### WHAT THE TASK REQUIRES
Look below for the line containing "principals_loop fuel (pre"; from there, print each line exactly up to and including the line containing "by (rewrite !length_app, length_field;", and stop.

### DATA
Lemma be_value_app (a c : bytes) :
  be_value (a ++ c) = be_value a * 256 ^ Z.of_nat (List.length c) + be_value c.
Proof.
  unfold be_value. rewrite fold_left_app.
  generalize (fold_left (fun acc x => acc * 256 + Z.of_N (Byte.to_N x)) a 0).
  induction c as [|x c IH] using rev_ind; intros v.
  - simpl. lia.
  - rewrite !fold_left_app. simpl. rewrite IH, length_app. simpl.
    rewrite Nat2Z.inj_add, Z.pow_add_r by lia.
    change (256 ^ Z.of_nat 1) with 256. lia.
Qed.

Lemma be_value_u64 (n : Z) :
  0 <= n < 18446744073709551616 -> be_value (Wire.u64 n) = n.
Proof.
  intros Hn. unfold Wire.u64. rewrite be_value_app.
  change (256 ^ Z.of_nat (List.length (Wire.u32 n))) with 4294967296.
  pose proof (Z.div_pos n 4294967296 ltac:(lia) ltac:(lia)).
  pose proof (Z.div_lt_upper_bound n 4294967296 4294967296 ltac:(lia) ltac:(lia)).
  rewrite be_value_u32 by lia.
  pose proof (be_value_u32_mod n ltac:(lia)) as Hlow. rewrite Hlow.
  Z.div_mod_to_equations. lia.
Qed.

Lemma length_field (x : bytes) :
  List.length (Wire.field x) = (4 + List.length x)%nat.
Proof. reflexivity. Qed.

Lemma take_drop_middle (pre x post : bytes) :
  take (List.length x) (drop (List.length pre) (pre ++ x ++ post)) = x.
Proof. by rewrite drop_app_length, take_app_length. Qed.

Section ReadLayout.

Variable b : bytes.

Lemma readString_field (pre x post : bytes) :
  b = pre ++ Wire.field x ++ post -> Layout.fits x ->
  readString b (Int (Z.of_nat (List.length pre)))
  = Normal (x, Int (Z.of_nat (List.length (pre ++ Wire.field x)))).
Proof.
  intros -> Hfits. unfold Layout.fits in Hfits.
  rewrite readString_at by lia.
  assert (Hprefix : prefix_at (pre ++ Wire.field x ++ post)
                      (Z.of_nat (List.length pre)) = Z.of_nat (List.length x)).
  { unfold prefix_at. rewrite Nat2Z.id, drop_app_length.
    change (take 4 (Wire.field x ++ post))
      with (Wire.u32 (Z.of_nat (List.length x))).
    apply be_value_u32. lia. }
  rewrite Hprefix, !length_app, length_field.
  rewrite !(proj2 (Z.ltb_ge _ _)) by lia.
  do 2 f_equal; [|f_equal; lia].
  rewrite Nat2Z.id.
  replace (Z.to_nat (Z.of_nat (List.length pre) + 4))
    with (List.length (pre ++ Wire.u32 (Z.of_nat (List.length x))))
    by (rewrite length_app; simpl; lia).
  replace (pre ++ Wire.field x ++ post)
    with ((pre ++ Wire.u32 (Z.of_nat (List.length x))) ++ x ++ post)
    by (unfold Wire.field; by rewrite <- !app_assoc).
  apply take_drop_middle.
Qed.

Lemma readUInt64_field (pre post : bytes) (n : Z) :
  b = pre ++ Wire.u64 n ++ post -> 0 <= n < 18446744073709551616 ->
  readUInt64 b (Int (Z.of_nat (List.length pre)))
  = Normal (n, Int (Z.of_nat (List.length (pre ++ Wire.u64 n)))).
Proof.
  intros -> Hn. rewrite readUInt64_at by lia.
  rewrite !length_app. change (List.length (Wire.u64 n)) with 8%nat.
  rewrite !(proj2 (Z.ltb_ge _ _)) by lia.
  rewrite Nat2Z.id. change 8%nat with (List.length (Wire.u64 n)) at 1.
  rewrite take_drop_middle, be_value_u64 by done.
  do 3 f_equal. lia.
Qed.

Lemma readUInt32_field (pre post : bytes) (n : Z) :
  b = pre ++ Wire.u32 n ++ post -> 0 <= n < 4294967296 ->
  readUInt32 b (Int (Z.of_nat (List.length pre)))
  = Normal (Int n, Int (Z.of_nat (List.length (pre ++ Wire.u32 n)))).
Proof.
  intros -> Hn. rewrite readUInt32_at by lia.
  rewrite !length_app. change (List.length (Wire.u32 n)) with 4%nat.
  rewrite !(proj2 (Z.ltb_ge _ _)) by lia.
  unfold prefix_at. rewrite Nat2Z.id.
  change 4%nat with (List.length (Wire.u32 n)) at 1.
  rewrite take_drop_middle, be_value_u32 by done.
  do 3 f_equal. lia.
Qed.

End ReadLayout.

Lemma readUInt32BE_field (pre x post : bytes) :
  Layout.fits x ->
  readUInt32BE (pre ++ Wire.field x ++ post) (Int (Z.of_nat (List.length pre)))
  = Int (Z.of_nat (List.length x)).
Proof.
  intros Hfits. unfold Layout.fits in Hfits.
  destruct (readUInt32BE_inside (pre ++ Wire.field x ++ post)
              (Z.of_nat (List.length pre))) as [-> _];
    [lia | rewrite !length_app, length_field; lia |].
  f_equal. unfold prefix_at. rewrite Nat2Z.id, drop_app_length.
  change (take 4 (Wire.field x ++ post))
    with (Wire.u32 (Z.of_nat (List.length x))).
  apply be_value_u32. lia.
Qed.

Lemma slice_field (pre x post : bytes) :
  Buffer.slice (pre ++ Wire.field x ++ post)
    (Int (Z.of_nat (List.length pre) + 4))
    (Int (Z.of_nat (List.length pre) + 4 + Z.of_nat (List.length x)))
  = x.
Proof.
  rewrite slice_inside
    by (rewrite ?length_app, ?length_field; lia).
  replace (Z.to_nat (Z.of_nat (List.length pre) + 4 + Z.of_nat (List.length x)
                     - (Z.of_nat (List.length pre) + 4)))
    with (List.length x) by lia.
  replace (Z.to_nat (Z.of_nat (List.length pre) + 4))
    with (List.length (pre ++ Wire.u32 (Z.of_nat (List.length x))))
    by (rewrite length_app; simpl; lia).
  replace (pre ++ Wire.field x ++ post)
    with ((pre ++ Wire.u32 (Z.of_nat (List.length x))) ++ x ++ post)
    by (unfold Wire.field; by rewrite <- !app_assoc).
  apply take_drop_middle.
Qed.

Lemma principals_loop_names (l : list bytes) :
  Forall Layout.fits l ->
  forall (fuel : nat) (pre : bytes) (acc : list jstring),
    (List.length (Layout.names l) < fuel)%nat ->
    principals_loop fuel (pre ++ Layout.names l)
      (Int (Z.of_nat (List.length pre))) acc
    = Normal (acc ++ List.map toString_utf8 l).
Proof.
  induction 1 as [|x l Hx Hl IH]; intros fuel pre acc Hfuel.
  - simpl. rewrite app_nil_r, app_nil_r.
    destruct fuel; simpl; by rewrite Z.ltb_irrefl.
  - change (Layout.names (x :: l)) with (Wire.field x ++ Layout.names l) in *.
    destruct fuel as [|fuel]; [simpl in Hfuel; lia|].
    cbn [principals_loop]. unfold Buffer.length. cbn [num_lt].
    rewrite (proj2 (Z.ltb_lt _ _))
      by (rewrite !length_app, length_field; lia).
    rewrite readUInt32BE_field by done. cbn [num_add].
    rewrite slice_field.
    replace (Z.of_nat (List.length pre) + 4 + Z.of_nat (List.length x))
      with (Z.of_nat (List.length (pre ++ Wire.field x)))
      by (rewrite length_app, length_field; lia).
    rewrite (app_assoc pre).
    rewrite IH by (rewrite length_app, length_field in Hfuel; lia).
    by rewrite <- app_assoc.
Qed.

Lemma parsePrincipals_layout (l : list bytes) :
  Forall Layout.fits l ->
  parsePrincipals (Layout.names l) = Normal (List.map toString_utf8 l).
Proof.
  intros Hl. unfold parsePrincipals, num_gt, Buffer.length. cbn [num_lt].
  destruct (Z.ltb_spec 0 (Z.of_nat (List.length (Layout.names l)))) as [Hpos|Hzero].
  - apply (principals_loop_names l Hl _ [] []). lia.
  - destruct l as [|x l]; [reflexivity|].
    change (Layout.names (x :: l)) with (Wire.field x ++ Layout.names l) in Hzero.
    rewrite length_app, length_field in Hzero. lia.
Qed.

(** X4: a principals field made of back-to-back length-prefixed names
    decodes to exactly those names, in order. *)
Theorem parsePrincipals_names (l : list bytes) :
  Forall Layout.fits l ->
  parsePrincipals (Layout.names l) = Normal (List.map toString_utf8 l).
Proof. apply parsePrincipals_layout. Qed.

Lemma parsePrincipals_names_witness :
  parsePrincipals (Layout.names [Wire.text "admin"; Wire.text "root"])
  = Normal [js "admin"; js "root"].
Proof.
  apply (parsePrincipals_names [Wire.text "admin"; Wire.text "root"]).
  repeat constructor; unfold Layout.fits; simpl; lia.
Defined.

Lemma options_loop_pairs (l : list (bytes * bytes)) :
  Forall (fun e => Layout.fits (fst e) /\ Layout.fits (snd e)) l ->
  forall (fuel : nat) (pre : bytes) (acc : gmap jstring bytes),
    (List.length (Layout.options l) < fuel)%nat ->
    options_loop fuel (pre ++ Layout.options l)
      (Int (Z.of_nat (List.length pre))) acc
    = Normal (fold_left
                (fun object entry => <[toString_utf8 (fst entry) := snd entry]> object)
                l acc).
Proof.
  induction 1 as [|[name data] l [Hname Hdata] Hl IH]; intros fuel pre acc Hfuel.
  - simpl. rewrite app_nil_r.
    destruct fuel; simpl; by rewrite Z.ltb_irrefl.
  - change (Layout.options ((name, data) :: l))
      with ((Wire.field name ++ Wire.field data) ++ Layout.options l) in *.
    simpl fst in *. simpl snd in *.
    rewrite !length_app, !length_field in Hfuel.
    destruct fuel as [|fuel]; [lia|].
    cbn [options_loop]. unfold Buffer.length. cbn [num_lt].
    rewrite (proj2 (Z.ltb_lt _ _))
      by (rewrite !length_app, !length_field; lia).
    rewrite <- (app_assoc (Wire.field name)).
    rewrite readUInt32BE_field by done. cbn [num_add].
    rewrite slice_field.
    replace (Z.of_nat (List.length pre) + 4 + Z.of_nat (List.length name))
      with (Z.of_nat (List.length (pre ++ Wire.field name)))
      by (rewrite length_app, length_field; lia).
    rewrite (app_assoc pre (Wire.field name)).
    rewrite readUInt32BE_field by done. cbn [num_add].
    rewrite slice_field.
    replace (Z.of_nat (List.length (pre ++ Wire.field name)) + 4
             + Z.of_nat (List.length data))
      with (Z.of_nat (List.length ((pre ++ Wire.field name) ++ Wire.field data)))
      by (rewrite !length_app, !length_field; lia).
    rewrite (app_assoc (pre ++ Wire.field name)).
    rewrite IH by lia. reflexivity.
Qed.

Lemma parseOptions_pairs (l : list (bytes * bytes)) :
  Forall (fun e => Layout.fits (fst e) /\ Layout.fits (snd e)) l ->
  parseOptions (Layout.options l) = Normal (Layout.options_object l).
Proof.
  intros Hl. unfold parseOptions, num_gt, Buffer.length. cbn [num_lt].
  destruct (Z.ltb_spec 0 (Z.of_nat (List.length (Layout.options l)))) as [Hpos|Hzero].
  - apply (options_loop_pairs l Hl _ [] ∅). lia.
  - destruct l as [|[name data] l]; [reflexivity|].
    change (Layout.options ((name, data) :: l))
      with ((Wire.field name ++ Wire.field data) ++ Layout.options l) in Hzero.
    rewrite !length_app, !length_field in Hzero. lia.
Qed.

### SOLUTION
    principals_loop fuel (pre ++ Layout.names l)
      (Int (Z.of_nat (List.length pre))) acc
    = Normal (acc ++ List.map toString_utf8 l).
Proof.
  induction 1 as [|x l Hx Hl IH]; intros fuel pre acc Hfuel.
  - simpl. rewrite app_nil_r, app_nil_r.
    destruct fuel; simpl; by rewrite Z.ltb_irrefl.
  - change (Layout.names (x :: l)) with (Wire.field x ++ Layout.names l) in *.
    destruct fuel as [|fuel]; [simpl in Hfuel; lia|].
    cbn [principals_loop]. unfold Buffer.length. cbn [num_lt].
    rewrite (proj2 (Z.ltb_lt _ _))
      by (rewrite !length_app, length_field; lia).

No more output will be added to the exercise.